▶ To do
Reproduce word for word, from the entries below, the line with "destruct (p y) eqn:Hy; split.", the line with "Lemma find_first_update_ne p", and every line between them, and nothing more.

#### Data

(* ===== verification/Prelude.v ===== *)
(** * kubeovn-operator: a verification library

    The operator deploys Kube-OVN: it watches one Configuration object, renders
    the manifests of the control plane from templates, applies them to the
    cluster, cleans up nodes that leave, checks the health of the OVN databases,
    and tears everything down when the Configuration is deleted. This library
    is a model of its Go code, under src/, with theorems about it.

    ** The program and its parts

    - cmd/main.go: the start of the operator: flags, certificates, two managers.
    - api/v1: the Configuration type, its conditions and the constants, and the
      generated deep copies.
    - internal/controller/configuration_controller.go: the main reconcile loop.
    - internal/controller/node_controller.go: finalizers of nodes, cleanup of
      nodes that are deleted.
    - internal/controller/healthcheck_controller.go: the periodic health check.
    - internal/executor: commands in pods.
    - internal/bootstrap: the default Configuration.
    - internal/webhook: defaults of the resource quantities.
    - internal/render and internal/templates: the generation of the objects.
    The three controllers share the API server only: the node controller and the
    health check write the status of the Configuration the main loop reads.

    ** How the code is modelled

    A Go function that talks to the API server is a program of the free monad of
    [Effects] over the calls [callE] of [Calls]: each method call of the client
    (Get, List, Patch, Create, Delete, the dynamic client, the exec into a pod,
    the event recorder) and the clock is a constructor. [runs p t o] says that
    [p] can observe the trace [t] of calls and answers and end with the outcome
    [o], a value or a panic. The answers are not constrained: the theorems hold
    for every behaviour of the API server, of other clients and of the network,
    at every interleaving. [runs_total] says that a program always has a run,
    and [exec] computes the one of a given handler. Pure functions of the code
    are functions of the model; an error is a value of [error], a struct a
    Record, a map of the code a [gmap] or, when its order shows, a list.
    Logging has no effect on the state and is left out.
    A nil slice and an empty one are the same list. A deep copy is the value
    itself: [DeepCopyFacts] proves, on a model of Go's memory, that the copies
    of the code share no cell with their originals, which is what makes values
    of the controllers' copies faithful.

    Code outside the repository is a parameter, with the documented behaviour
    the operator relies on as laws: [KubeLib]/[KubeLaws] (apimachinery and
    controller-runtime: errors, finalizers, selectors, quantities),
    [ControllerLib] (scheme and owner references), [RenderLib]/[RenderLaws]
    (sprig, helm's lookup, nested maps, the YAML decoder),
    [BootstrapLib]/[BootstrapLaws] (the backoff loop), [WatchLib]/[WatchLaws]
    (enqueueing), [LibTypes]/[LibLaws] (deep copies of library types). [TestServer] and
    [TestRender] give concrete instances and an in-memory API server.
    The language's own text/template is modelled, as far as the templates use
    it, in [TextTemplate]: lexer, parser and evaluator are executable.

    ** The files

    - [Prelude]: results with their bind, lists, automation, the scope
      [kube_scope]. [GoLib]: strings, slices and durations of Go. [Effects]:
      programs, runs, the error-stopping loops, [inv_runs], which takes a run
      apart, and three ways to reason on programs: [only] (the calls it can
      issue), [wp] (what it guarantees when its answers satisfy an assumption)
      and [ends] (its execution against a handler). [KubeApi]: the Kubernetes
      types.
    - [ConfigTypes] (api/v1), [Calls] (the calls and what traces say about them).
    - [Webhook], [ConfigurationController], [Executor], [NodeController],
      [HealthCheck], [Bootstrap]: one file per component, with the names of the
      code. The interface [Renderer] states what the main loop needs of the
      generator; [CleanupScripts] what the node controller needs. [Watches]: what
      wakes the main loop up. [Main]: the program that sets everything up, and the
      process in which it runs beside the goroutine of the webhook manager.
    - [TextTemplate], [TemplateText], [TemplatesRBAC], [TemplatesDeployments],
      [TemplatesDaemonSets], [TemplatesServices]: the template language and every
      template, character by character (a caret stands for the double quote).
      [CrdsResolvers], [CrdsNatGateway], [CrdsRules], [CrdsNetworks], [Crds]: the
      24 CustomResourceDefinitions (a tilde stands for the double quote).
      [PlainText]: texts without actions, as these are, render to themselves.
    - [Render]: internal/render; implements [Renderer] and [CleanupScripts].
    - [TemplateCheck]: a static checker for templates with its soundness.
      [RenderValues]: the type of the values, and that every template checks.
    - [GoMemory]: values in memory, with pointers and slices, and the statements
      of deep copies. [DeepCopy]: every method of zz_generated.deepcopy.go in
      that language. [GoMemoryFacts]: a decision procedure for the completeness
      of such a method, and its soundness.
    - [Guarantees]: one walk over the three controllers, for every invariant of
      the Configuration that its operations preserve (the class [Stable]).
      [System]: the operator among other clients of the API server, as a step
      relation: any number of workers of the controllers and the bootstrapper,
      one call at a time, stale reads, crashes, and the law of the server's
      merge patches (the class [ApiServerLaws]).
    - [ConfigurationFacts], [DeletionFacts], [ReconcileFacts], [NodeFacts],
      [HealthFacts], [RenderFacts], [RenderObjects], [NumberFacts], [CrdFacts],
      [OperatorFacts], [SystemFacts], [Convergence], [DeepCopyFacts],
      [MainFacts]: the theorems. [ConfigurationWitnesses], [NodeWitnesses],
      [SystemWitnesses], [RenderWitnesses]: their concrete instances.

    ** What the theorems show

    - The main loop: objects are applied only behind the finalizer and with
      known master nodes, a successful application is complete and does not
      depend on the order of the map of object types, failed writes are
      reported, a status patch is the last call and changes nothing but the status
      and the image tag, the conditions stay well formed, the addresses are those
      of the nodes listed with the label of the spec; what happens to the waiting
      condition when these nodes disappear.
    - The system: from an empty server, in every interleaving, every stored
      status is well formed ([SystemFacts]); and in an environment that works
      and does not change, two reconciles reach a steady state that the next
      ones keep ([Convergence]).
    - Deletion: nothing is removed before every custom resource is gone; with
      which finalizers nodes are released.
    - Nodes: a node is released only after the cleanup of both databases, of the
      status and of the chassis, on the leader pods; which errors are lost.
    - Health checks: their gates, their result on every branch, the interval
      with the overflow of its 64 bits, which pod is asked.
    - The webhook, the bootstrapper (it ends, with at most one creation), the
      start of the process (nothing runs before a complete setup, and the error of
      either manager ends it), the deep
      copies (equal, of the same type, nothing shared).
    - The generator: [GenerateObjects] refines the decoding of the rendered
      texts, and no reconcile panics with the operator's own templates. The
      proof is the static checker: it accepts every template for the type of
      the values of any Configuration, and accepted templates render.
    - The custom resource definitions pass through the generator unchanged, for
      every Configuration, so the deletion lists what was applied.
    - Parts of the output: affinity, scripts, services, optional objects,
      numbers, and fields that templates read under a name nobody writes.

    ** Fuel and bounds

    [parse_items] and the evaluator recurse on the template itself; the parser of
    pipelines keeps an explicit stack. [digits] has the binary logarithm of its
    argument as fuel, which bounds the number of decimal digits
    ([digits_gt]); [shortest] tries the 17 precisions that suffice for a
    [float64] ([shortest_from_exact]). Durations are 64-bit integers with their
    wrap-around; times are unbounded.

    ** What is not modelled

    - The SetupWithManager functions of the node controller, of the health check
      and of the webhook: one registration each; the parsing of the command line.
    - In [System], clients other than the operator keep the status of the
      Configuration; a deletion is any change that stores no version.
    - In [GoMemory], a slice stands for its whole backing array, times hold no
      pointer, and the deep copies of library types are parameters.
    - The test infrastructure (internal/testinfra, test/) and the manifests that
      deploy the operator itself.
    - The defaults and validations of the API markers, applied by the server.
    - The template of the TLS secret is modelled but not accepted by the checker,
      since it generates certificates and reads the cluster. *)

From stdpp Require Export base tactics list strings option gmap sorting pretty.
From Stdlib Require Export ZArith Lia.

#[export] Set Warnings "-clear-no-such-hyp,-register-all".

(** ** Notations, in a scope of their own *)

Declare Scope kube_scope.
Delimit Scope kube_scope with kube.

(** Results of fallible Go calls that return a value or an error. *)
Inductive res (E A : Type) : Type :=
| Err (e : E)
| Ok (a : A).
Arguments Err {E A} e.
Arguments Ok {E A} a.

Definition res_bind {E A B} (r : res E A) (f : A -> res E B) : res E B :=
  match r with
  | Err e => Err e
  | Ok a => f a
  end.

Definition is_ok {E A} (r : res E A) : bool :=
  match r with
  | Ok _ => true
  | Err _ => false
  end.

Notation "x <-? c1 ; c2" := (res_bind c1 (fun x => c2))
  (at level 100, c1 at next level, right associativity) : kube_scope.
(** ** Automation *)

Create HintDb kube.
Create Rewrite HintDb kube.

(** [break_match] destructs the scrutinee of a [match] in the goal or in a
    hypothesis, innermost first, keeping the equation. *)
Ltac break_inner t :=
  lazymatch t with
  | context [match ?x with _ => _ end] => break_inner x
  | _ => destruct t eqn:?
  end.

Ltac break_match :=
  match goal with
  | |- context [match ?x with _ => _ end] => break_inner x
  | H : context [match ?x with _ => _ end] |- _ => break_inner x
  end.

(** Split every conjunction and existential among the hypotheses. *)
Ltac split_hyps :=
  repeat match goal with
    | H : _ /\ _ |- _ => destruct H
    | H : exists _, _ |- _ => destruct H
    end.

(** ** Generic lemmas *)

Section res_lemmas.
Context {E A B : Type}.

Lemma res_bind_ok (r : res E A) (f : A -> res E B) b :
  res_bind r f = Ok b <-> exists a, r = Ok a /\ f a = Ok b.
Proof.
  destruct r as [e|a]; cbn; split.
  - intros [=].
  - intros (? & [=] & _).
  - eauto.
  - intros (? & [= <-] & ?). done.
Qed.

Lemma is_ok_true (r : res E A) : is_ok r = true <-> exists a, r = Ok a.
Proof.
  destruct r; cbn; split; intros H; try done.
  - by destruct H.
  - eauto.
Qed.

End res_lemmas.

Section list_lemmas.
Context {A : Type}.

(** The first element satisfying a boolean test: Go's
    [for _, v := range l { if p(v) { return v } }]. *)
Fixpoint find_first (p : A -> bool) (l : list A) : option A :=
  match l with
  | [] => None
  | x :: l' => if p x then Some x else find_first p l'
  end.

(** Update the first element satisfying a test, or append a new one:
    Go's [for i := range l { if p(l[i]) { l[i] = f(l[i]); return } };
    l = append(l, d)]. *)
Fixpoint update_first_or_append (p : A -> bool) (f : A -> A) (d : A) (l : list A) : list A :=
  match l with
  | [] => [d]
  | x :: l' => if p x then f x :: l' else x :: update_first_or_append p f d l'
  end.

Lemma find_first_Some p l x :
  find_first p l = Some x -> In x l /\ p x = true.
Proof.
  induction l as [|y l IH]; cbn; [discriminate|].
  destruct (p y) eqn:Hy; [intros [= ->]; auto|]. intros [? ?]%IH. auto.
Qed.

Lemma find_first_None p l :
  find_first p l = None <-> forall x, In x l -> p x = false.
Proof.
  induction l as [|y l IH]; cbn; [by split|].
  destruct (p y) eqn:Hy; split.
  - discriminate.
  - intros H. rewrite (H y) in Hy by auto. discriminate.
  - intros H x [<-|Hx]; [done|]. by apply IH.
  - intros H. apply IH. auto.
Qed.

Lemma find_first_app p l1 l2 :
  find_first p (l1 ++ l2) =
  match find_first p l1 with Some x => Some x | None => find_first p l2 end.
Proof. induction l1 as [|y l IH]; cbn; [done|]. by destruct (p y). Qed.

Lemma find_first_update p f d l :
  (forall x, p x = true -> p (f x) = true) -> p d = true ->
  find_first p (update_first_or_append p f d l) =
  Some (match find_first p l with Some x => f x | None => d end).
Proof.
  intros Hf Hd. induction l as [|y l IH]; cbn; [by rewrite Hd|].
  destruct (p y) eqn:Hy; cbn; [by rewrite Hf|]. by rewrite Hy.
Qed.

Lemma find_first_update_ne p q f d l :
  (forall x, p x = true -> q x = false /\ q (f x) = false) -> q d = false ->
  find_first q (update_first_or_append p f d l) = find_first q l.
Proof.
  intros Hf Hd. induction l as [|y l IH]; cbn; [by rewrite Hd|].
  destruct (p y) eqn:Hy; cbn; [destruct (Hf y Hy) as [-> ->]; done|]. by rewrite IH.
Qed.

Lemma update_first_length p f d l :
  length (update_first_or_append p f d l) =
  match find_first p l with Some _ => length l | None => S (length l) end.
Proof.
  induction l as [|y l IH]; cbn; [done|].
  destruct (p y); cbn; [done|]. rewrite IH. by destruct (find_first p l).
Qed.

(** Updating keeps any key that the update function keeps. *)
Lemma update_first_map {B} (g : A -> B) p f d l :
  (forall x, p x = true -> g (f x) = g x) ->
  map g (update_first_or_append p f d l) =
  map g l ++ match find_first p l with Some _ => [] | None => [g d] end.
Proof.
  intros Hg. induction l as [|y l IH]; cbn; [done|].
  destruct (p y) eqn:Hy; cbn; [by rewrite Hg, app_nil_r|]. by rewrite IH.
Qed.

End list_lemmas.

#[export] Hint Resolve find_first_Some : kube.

########

▶ Solution for this exercise
  destruct (p y) eqn:Hy; split.
  - discriminate.
  - intros H. rewrite (H y) in Hy by auto. discriminate.
  - intros H x [<-|Hx]; [done|]. by apply IH.
  - intros H. apply IH. auto.
Qed.

Lemma find_first_app p l1 l2 :
  find_first p (l1 ++ l2) =
  match find_first p l1 with Some x => Some x | None => find_first p l2 end.
Proof. induction l1 as [|y l IH]; cbn; [done|]. by destruct (p y). Qed.

Lemma find_first_update p f d l :
  (forall x, p x = true -> p (f x) = true) -> p d = true ->
  find_first p (update_first_or_append p f d l) =
  Some (match find_first p l with Some x => f x | None => d end).
Proof.
  intros Hf Hd. induction l as [|y l IH]; cbn; [by rewrite Hd|].
  destruct (p y) eqn:Hy; cbn; [by rewrite Hf|]. by rewrite Hy.
Qed.

Lemma find_first_update_ne p q f d l :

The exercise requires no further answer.